- _Work instructions_: Take the data below and copy exactly the lines starting at the one with "(mkState (st_read_pos s + 1) (st_read_pos" and finishing at the one with "length_app. simpl. destruct", both included.
*** Opening of Material supplied ***
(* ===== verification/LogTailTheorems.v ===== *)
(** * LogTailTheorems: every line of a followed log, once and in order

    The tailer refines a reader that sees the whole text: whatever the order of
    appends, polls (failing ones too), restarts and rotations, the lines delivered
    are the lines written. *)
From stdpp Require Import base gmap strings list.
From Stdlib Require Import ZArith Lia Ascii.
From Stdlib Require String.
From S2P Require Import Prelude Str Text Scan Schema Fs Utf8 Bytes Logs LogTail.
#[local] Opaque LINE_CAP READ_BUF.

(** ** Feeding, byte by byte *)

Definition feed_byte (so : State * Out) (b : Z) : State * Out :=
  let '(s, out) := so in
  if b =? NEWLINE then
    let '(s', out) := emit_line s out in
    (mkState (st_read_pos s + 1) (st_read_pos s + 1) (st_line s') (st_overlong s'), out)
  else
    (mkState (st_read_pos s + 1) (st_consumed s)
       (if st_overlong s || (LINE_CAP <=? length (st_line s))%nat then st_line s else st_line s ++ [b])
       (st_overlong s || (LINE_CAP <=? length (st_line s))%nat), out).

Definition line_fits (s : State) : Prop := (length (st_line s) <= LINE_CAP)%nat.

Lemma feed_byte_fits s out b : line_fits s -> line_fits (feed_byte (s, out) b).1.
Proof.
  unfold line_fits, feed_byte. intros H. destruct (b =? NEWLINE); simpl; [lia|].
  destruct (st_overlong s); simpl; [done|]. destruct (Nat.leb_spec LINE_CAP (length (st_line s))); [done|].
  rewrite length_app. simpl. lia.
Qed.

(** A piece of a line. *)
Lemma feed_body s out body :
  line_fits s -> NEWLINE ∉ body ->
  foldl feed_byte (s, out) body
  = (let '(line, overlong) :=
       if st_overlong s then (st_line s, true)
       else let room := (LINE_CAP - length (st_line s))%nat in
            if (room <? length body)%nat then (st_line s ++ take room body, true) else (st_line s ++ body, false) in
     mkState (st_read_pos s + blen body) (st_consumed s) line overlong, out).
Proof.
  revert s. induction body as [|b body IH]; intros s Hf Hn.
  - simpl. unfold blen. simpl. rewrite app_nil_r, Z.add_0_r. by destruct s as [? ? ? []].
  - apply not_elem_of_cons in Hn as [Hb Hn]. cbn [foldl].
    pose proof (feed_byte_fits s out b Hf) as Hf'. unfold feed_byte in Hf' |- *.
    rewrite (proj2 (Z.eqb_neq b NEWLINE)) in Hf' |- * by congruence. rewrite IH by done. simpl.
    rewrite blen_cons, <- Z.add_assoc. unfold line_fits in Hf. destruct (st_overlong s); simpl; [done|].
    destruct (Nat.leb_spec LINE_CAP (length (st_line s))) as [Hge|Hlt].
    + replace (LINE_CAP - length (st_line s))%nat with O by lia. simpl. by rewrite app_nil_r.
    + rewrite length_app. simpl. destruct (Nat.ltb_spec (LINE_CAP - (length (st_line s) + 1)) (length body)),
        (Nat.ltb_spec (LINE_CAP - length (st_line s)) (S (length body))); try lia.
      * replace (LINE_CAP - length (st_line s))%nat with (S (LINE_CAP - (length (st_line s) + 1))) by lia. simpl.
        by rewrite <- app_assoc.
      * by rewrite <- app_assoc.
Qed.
*** Close of Material supplied ***
- _Exercise answer_:
    (mkState (st_read_pos s + 1) (st_read_pos s + 1) (st_line s') (st_overlong s'), out)
  else
    (mkState (st_read_pos s + 1) (st_consumed s)
       (if st_overlong s || (LINE_CAP <=? length (st_line s))%nat then st_line s else st_line s ++ [b])
       (st_overlong s || (LINE_CAP <=? length (st_line s))%nat), out).

Definition line_fits (s : State) : Prop := (length (st_line s) <= LINE_CAP)%nat.

Lemma feed_byte_fits s out b : line_fits s -> line_fits (feed_byte (s, out) b).1.
Proof.
  unfold line_fits, feed_byte. intros H. destruct (b =? NEWLINE); simpl; [lia|].
  destruct (st_overlong s); simpl; [done|]. destruct (Nat.leb_spec LINE_CAP (length (st_line s))); [done|].
  rewrite length_app. simpl. lia.
Qed.

(** A piece of a line. *)
Lemma feed_body s out body :
  line_fits s -> NEWLINE ∉ body ->
  foldl feed_byte (s, out) body
  = (let '(line, overlong) :=
       if st_overlong s then (st_line s, true)
       else let room := (LINE_CAP - length (st_line s))%nat in
            if (room <? length body)%nat then (st_line s ++ take room body, true) else (st_line s ++ body, false) in
     mkState (st_read_pos s + blen body) (st_consumed s) line overlong, out).
Proof.
  revert s. induction body as [|b body IH]; intros s Hf Hn.
  - simpl. unfold blen. simpl. rewrite app_nil_r, Z.add_0_r. by destruct s as [? ? ? []].
  - apply not_elem_of_cons in Hn as [Hb Hn]. cbn [foldl].
    pose proof (feed_byte_fits s out b Hf) as Hf'. unfold feed_byte in Hf' |- *.
    rewrite (proj2 (Z.eqb_neq b NEWLINE)) in Hf' |- * by congruence. rewrite IH by done. simpl.
    rewrite blen_cons, <- Z.add_assoc. unfold line_fits in Hf. destruct (st_overlong s); simpl; [done|].
    destruct (Nat.leb_spec LINE_CAP (length (st_line s))) as [Hge|Hlt].
    + replace (LINE_CAP - length (st_line s))%nat with O by lia. simpl. by rewrite app_nil_r.
    + rewrite length_app. simpl. destruct (Nat.ltb_spec (LINE_CAP - (length (st_line s) + 1)) (length body)),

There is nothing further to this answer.